Is this the right forum to discuss general proof of us living in a computer simulation? It is technology and science related
how is this any different than believing everything we don't understand is god's doing?
Jaxon Clark
Are you a retard?
Julian Ward
Oh come on like you guys have never experienced a moment where you were like "weird...", like a strange coincidence or something to a glitch...
John Parker
hey I know you just really want to talk about this so take it to /x/ those guys will give you a nice discussion
Carter Ward
What's the difference? If you are inside a computer the computer must be somewhere.
Nicholas Robinson
It's not paranormal its technology...
technology != magic
Christian Brooks
No, I'm not mentally retarded.
Jack Fisher
computer simulation threads are fairly common in /x/ and they have much better insight than us
David Powell
Imagine when we "die" we just wake up in a room somewhere beyond our universe. We have just awakened from a vacation of sorts, just like in Total Recall, but not a chemical brain alteration, but computer.
This is bait but I still want to reply to it for some reason. I don't think the two concepts are on the same level. You don't find any mega-churches around that are evangelizing that people convert to a belief in simulation theory.
Jaxon Ortiz
imagine being at computers
Wyatt Perez
the possibles man, the possibles are endless
Xavier Sullivan
>ghost chemical bonding That's quite interesting.
I read a while ago that such a simulation should require physical constraints of sorts that some physicists were looking for. I can't remember the details now but I hadn't read anywhere if they were successful. The power requirements to run such a simulation is unimaginable also.
Evan Turner
You're not wrong.
Michael Kelly
Then what kind of explantion is there for that ghost chemical bonding? The link explains what the process is, but I briefly summarized it in the OP.
You have to admit the concept is akin to a computer glitch, where a character in a video game for example glitches through a wall, or acts as though they have an item that they don't actually have...
I'll throw a bullet here but, why does people want to believe in this thing of a simulation rather than in God? It takes more faith to belive that than to believe that a superior being created everything
The problem I have with this idea of it being a bug is that it causes no major problems and has consistent, and even useful, behavior. This makes it hard to determine if it is really a bug or expected behavior.
If you're looking for bugs that provide evidence of a simulation then we need something that will result in unpredictable and unexpected behavior. Something that will cause a violation in something we are already sure of.
As it stands, ghost chemical bonding is odd, but it is something that was predicted BEFORE experiments were done.
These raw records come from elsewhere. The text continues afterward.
Definition entries_of (w : world) : list (string * node) :=
  match target w with
  | Some (Dir _ es) => es
  | _ => []
  end.

(** [os.path.isdir(directory)] *)
Definition os_path_isdir (directory : string) (w : world) : bool :=
  negb (directory =? "")%string &&
  match target w with
  | Some (Dir _ _) => true
  | _ => false
  end.

(** The names [glob] reads from the directory; a failing [os.scandir]
    yields none. *)
Definition listdir (w : world) : list string := map fst (entries_of w).

(** [fnmatch] for patterns made of ordinary characters, [?] and [*]
    (character classes [[...]] do not occur in the program's patterns). *)
Fixpoint fnmatch (pat : string) : string -> bool :=
  match pat with
  | EmptyString => fun name =>
      match name with
      | EmptyString => true
      | _ => false
      end
  | String p pat' =>
      if Ascii.eqb p "*" then
        fix star (name : string) : bool :=
          fnmatch pat' name ||
          match name with
          | EmptyString => false
          | String _ name' => star name'
          end
      else if Ascii.eqb p "?" then fun name =>
        match name with
        | String _ name' => fnmatch pat' name'
        | EmptyString => false
        end
      else fun name =>
        match name with
        | String c name' => Ascii.eqb p c && fnmatch pat' name'
        | EmptyString => false
        end
  end.

(** [glob._ishidden] *)
Definition ishidden (name : string) : bool :=
  match name with
  | String c _ => Ascii.eqb c "."
  | EmptyString => false
  end.

(** [glob.glob(pathname)] for a pathname whose last component is a pattern
    and whose directory part is literal (free of [*], [?] and [[]): the
    names of the directory that match the pattern, hidden names left out
    unless the pattern is hidden itself, each joined to the directory
    part. *)
Definition glob_glob (pathname : string) (w : world) : list string :=
  let '(dirname, basename) := os_path_split pathname in
  let names := listdir w in
  let names :=
    if ishidden basename then names
    else filter (fun x => negb (ishidden x)) names in
  let hits := filter (fnmatch basename) names in
  match dirname with
  | EmptyString => hits
  | _ => map (os_path_join dirname) hits
  end.

(** The pair of [os.utime] is [(atime, mtime)]. *)
Definition set_times (times : Z * Z) (a : attrs) : attrs :=
  mk_attrs (fst times) (snd times) (utime_error a).

Definition touch (t : Z * Z) (n : node) : node :=
  match n with
  | File a => File (set_times t a)
  | Dir a es => Dir (set_times t a) es
  end.

Definition ENOENT : string := "[Errno 2] No such file or directory".

Fixpoint utime_entries (name : string) (t : Z * Z)
    (es : list (string * node))
  : result (list (string * node)) :=
  match es with
  | [] => Raise (OSError ENOENT)
  | (n, nd) :: es' =>
      if (n =? name)%string then
        match utime_error (node_attrs nd) with
        | None => Ok ((n, touch t nd) :: es')
        | Some msg => Raise (OSError msg)
        end
      else
        let? es'' := utime_entries name t es' in
        Ok ((n, nd) :: es'')
  end.

(** [os.utime(filepath, t)] for a path that [glob] returned: the entry of
    the directory with the path's last component gets the two times of the
    pair [t], or [OSError] is raised. *)
Definition os_utime (filepath : string) (t : Z * Z) (w : world)
  : result world :=
  match target w with
  | Some (Dir a es) =>
      let? es' := utime_entries (os_path_basename filepath) t es in
      Ok (mk_world (Some (Dir a es')) (stdout w))
  | _ => Raise (OSError ENOENT)
  end.

(* ================================================================== *)
(** * The program: state, printing and the three functions *)
(* ================================================================== *)

(** A computation runs in a world and leaves one, also when it raises. *)
Definition M (A : Type) : Type := world -> result A * world.

Definition ret {A} (a : A) : M A := fun w => (Ok a, w).

Definition bind {A B} (m : M A) (k : A -> M B) : M B :=
  fun w =>
    match m w with
    | (Ok a, w') => k a w'
    | (Raise e, w') => (Raise e, w')
    end.

Notation "x <- m ;; k" := (bind m (fun x => k))
  (at level 61, m at next level, right associativity).
Notation "m ;; k" := (bind m (fun _ => k))
  (at level 61, right associativity).

Definition lift {A} (r : result A) : M A := fun w => (r, w).

Definition print (line : string) : M unit :=
  fun w => (Ok tt, mk_world (target w) (stdout w ++ [line])%list).

Definition when (b : bool) (m : M unit) : M unit := if b then m else ret tt.

Fixpoint for_each {X A} (xs : list X) (body : X -> A -> M A) (acc : A)
  : M A :=
  match xs with
  | [] => ret acc
  | x :: xs' => acc' <- body x acc ;; for_each xs' body acc'
  end.

Definition str_exn (e : exn) : string :=
  match e with
  | ValueError => EmptyString
  | OSError msg => msg
  end.

Definition str_nat (n : nat) : string :=
  NilZero.string_of_uint (Nat.to_uint n).

Fixpoint zfill_nat (pad : nat) (s : string) : string :=
  match pad with
  | O => s
  | S pad' => String "0" (zfill_nat pad' s)
  end.

(** [s.zfill(width)] for a string of digits. *)
Definition zfill (width : nat) (s : string) : string :=
  zfill_nat (width - String.length s) s.

Definition fmt (width : nat) (z : Z) : string :=
  zfill width (str_nat (Z.to_nat z)).

(** [dt.strftime('%Y-%m-%d %H:%M:%S %Z')]; the year is written with four
    digits (the C library may leave out leading zeros before year 1000). *)
Definition strftime (dt : datetime) : string :=
  fmt 4 (year dt) ++ "-" ++ fmt 2 (month dt) ++ "-" ++ fmt 2 (day dt) ++ " "
  ++ fmt 2 (hour dt) ++ ":" ++ fmt 2 (minute dt) ++ ":" ++ fmt 2 (second dt)
  ++ " UTC".

Definition update_file_modification_time (filepath : string) (dt : datetime)
  : M bool :=
  fun w =>
    let timestamp := timestamp dt in
    match os_utime filepath (timestamp, timestamp) w with
    | Ok w' => (Ok true, w')
    | Raise e =>
        (print ("Error updating " ++ filepath ++ ": " ++ str_exn e) ;;
         ret false) w
    end.
(** * The Penrose expression evaluator (engine/Evaluator.ts), embedded in Rocq

    The evaluator walks a _translation_ (substance name -> field -> entry),
    evaluates the expressions stored in it and caches the results in place.
    The embedding below follows the TypeScript source function by function:

    - JavaScript objects used as dictionaries are finite maps ([gmap]) where
      only lookups and assignments occur (the translation map, the varying
      map) and association lists in enumeration order where the source
      iterates over them ([mapValues] over the properties of a shape);
    - the translation is mutated in place by the source; here every function
      that may write to it is a computation in a state-and-exception monad
      [M] whose state is the translation object it was handed;
    - the cells of the translation hold values, not references.  The source
      can store one value object in two cells (the resolver caches the very
      object it evaluated) and assigns into arrays in place; the translation
      carries a mark, [trShared], from the moment a cell may share an array
      with another one, and an assignment into an array is followed only
      while the mark is not set;
    - TypeScript types are erased at run time, so a position typed [VarAD]
      or [VarAD[]] can hold [undefined] (a read past the end of an array, a
      [switch] without a matching case).  Such positions are [option]s:
      [None] is JavaScript's [undefined];
    - the autodiff library, the computation dictionary and [JSON.stringify]
      are not part of the evaluator: they are the fields of [Externals]. *)

From Stdlib Require Import ZArith QArith.
From stdpp Require Import base option list strings pretty gmap.

Local Open Scope string_scope.
Local Open Scope Z_scope.

#[local] Set Warnings "-register-all".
Which means it remains within bounds of known physics.
Parker Gonzalez
>muh megachurch The human framework built around the core concept is irrelevant, if you're a true believer, and distinctly different from the intelligent design theory
Connor Cook
It comes as a logical conclusion.
In 1994, we did not have access to technology we have today. Likewise today we do not have access to technology that will inevitably exist.
Following any path of logic, it goes without saying that technology will continue to improve in capabilities. It will reach the point where (somewhere in the far distant future) resources are powerful enough to host such a simulation...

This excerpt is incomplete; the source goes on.